Stored records:

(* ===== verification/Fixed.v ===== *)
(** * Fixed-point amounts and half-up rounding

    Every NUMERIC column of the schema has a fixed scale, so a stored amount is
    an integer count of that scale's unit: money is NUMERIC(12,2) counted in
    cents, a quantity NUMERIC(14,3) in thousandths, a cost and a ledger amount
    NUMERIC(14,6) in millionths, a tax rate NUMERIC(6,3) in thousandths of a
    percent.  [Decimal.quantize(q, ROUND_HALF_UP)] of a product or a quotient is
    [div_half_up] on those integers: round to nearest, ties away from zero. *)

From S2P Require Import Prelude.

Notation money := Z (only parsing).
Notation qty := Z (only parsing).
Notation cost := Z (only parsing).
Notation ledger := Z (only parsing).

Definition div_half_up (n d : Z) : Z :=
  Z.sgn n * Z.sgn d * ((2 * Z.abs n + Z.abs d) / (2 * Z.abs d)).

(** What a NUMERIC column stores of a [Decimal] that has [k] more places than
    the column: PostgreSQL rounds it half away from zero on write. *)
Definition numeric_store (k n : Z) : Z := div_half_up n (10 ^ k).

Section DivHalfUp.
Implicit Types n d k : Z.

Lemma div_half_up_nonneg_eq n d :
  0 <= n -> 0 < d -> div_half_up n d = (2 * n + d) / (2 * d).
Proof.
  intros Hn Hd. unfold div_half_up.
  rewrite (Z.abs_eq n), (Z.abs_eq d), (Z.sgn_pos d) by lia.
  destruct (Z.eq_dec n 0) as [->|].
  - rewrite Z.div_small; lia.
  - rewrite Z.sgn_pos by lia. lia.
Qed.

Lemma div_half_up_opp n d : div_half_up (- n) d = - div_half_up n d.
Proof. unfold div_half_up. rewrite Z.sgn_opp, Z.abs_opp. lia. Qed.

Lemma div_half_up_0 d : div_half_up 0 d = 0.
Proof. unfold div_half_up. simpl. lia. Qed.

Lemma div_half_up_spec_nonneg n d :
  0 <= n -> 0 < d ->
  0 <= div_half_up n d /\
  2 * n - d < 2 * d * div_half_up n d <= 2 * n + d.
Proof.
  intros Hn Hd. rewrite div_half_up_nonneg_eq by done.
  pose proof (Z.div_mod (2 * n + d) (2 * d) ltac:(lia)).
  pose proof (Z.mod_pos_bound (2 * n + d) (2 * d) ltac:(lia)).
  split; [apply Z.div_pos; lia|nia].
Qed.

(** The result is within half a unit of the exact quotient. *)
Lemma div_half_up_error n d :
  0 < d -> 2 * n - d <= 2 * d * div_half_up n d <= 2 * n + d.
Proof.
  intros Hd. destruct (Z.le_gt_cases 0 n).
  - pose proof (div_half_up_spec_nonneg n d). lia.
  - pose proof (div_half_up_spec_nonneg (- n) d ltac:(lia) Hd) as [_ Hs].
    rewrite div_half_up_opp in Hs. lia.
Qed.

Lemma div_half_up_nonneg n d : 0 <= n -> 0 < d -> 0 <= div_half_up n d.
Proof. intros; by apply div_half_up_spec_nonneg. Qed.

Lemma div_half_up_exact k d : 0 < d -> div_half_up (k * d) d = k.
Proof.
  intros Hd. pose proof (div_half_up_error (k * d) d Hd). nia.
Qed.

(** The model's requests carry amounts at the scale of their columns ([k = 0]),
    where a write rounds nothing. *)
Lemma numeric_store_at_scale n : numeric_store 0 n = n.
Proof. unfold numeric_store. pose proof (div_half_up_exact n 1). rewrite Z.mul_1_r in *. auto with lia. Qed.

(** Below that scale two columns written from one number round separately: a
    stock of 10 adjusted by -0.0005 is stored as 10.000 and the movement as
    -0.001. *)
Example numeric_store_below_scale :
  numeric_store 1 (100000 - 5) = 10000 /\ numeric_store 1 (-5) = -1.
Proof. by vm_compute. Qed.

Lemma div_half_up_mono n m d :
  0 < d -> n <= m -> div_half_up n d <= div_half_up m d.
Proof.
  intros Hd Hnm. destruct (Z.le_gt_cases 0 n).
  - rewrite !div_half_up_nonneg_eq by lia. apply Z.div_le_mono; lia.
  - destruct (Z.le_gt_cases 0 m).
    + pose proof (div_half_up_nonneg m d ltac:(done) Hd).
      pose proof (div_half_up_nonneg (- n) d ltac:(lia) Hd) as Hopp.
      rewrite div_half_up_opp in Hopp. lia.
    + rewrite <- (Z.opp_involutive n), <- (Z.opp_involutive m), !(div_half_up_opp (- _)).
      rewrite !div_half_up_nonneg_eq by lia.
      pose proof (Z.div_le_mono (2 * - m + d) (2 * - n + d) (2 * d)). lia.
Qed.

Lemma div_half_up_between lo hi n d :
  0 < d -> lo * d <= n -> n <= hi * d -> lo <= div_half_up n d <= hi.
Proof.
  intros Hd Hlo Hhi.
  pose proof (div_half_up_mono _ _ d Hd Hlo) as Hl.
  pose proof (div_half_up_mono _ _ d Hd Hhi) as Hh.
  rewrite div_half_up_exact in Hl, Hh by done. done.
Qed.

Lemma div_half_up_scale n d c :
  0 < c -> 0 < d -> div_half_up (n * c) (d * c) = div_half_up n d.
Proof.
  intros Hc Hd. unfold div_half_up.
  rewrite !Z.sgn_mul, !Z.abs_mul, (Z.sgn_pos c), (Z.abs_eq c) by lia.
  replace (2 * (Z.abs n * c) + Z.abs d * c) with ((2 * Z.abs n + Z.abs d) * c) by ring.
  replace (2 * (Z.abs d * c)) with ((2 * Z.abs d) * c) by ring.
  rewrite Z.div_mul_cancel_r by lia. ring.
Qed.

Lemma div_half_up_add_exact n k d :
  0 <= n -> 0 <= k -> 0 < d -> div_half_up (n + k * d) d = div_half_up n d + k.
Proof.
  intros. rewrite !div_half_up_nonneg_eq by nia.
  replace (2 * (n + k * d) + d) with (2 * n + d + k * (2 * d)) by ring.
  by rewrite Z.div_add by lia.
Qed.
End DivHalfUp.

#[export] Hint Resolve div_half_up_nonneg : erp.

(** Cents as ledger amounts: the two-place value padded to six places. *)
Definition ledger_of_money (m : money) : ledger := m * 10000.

WHAT TO DO: Print out every record, character for character.

RESPONSE TO THE EXERCISE:
(* ===== verification/Fixed.v ===== *)
(** * Fixed-point amounts and half-up rounding

    Every NUMERIC column of the schema has a fixed scale, so a stored amount is
    an integer count of that scale's unit: money is NUMERIC(12,2) counted in
    cents, a quantity NUMERIC(14,3) in thousandths, a cost and a ledger amount
    NUMERIC(14,6) in millionths, a tax rate NUMERIC(6,3) in thousandths of a
    percent.  [Decimal.quantize(q, ROUND_HALF_UP)] of a product or a quotient is
    [div_half_up] on those integers: round to nearest, ties away from zero. *)

From S2P Require Import Prelude.

Notation money := Z (only parsing).
Notation qty := Z (only parsing).
Notation cost := Z (only parsing).
Notation ledger := Z (only parsing).

Definition div_half_up (n d : Z) : Z :=
  Z.sgn n * Z.sgn d * ((2 * Z.abs n + Z.abs d) / (2 * Z.abs d)).

(** What a NUMERIC column stores of a [Decimal] that has [k] more places than
    the column: PostgreSQL rounds it half away from zero on write. *)
Definition numeric_store (k n : Z) : Z := div_half_up n (10 ^ k).

Section DivHalfUp.
Implicit Types n d k : Z.

Lemma div_half_up_nonneg_eq n d :
  0 <= n -> 0 < d -> div_half_up n d = (2 * n + d) / (2 * d).
Proof.
  intros Hn Hd. unfold div_half_up.
  rewrite (Z.abs_eq n), (Z.abs_eq d), (Z.sgn_pos d) by lia.
  destruct (Z.eq_dec n 0) as [->|].
  - rewrite Z.div_small; lia.
  - rewrite Z.sgn_pos by lia. lia.
Qed.

Lemma div_half_up_opp n d : div_half_up (- n) d = - div_half_up n d.
Proof. unfold div_half_up. rewrite Z.sgn_opp, Z.abs_opp. lia. Qed.

Lemma div_half_up_0 d : div_half_up 0 d = 0.
Proof. unfold div_half_up. simpl. lia. Qed.

Lemma div_half_up_spec_nonneg n d :
  0 <= n -> 0 < d ->
  0 <= div_half_up n d /\
  2 * n - d < 2 * d * div_half_up n d <= 2 * n + d.
Proof.
  intros Hn Hd. rewrite div_half_up_nonneg_eq by done.
  pose proof (Z.div_mod (2 * n + d) (2 * d) ltac:(lia)).
  pose proof (Z.mod_pos_bound (2 * n + d) (2 * d) ltac:(lia)).
  split; [apply Z.div_pos; lia|nia].
Qed.

(** The result is within half a unit of the exact quotient. *)
Lemma div_half_up_error n d :
  0 < d -> 2 * n - d <= 2 * d * div_half_up n d <= 2 * n + d.
Proof.
  intros Hd. destruct (Z.le_gt_cases 0 n).
  - pose proof (div_half_up_spec_nonneg n d). lia.
  - pose proof (div_half_up_spec_nonneg (- n) d ltac:(lia) Hd) as [_ Hs].
    rewrite div_half_up_opp in Hs. lia.
Qed.

Lemma div_half_up_nonneg n d : 0 <= n -> 0 < d -> 0 <= div_half_up n d.
Proof. intros; by apply div_half_up_spec_nonneg. Qed.

Lemma div_half_up_exact k d : 0 < d -> div_half_up (k * d) d = k.
Proof.
  intros Hd. pose proof (div_half_up_error (k * d) d Hd). nia.
Qed.

(** The model's requests carry amounts at the scale of their columns ([k = 0]),
    where a write rounds nothing. *)
Lemma numeric_store_at_scale n : numeric_store 0 n = n.
Proof. unfold numeric_store. pose proof (div_half_up_exact n 1). rewrite Z.mul_1_r in *. auto with lia. Qed.

(** Below that scale two columns written from one number round separately: a
    stock of 10 adjusted by -0.0005 is stored as 10.000 and the movement as
    -0.001. *)
Example numeric_store_below_scale :
  numeric_store 1 (100000 - 5) = 10000 /\ numeric_store 1 (-5) = -1.
Proof. by vm_compute. Qed.

Lemma div_half_up_mono n m d :
  0 < d -> n <= m -> div_half_up n d <= div_half_up m d.
Proof.
  intros Hd Hnm. destruct (Z.le_gt_cases 0 n).
  - rewrite !div_half_up_nonneg_eq by lia. apply Z.div_le_mono; lia.
  - destruct (Z.le_gt_cases 0 m).
    + pose proof (div_half_up_nonneg m d ltac:(done) Hd).
      pose proof (div_half_up_nonneg (- n) d ltac:(lia) Hd) as Hopp.
      rewrite div_half_up_opp in Hopp. lia.
    + rewrite <- (Z.opp_involutive n), <- (Z.opp_involutive m), !(div_half_up_opp (- _)).
      rewrite !div_half_up_nonneg_eq by lia.
      pose proof (Z.div_le_mono (2 * - m + d) (2 * - n + d) (2 * d)). lia.
Qed.

Lemma div_half_up_between lo hi n d :
  0 < d -> lo * d <= n -> n <= hi * d -> lo <= div_half_up n d <= hi.
Proof.
  intros Hd Hlo Hhi.
  pose proof (div_half_up_mono _ _ d Hd Hlo) as Hl.
  pose proof (div_half_up_mono _ _ d Hd Hhi) as Hh.
  rewrite div_half_up_exact in Hl, Hh by done. done.
Qed.

Lemma div_half_up_scale n d c :
  0 < c -> 0 < d -> div_half_up (n * c) (d * c) = div_half_up n d.
Proof.
  intros Hc Hd. unfold div_half_up.
  rewrite !Z.sgn_mul, !Z.abs_mul, (Z.sgn_pos c), (Z.abs_eq c) by lia.
  replace (2 * (Z.abs n * c) + Z.abs d * c) with ((2 * Z.abs n + Z.abs d) * c) by ring.
  replace (2 * (Z.abs d * c)) with ((2 * Z.abs d) * c) by ring.
  rewrite Z.div_mul_cancel_r by lia. ring.
Qed.

Lemma div_half_up_add_exact n k d :
  0 <= n -> 0 <= k -> 0 < d -> div_half_up (n + k * d) d = div_half_up n d + k.
Proof.
  intros. rewrite !div_half_up_nonneg_eq by nia.
  replace (2 * (n + k * d) + d) with (2 * n + d + k * (2 * d)) by ring.
  by rewrite Z.div_add by lia.
Qed.
End DivHalfUp.

#[export] Hint Resolve div_half_up_nonneg : erp.

(** Cents as ledger amounts: the two-place value padded to six places. *)
Definition ledger_of_money (m : money) : ledger := m * 10000.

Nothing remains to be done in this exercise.